Conservation area borders the extensive, untouched wetland of Kuohusuot, which is why it was named Kuohunlaita. Kuohunkierto nature trail runs close to the north-eastern edge of Kuohunlaita, and nearby the same trail also passes a lean-to and a wilderness church maintained by the parish of Juuka.
The changeable terrain of Kuohunlaita varies from open bogs to pine swamps and forest-clad moors with hollows of spruces. The area has never been ditched, so it contains a lot of natural forest and bog ecotones which are important for example for wildfowl. Capercaillies, black grouse and willow grouse are known to live in the area. The wettest part of Kuohusuot, located north of the 10 hectare area which was purchased by the Foundation, contains many small ponds where both red-throated divers and bean geese are nesting. The bean geese will also be finding food in Kuohunlaita.
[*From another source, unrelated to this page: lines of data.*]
Definition setprofee (trade trade_maker base_ratio market_ratio : Z) : M state unit :=
  require_auth trade_maker;;
  existing ← find_market trade trade_maker;
  checked_ratios base_ratio market_ratio;;
  eosio_assert (negb (isactive existing)) "only frozen market can set proportion fee";;
  modify tradepairs_t (trade_maker, trade)
    (with_fee existing (TradeFee (fee_base (tp_fee existing)) (fee_market (tp_fee existing)) base_ratio market_ratio
                          fee_proportion)).

Definition setprominfee (trade trade_maker base_ratio market_ratio : Z) (base market : asset) : M state unit :=
  require_auth trade_maker;;
  existing ← find_market trade trade_maker;
  checked_fee existing base market;;
  checked_ratios base_ratio market_ratio;;
  eosio_assert (negb (isactive existing)) "only frozen market can set proportion and min fee";;
  modify tradepairs_t (trade_maker, trade)
    (with_fee existing (TradeFee base market base_ratio market_ratio fee_proportion_mincost)).

Definition setweight (trade trade_maker base_weight market_weight : Z) : M state unit :=
  require_auth trade_maker;;
  existing ← find_market trade trade_maker;
  eosio_assert (0 <? market_weight) "invalid market_weight";;
  eosio_assert (0 <? base_weight) "invalid base_weight";;
  eosio_assert (negb (isactive existing)) "only frozen market can set weight";;
  let b := tp_base existing in
  let m := tp_market existing in
  modify tradepairs_t (trade_maker, trade)
    (TradePair (tp_type existing) (Coin (coin_chain b) (coin_amount b) base_weight (fee_amount b))
       (Coin (coin_chain m) (coin_amount m) market_weight (fee_amount m)) (isactive existing) (tp_fee existing)).

(** ** Exchanges. *)

(** The fee of [recv_amount] in [uint64_t], with the ratio and the fixed amount of a coin. *)
Definition exchange_fee (kind recv_amount ratio fixed : Z) : Z :=
  let proportion := u64 (recv_amount * ratio) / PROPORTION_CARD in
  if kind =? fee_fixed then u64 fixed
  else if kind =? fee_proportion then proportion
  else if kind =? fee_proportion_mincost then
    if u64 fixed <? proportion then proportion else u64 fixed
  else recv_amount.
The pine is the dominant species of tree in the forest, which also contains spruce, birch and aspen. Some felling was done in the area around 60 years ago, but because the forest has not been thinned it already has some features of a natural forest, layers and trees of different ages. Kuohunlaita is located 200 metres above sea level. Snow damage has also affected the evolution of the forest and produced decayed wood.
Some of the ancient pine trees which were spared during the felling can now watch as a new generation of trees grows into old-growth forest, safe from commercial forestry.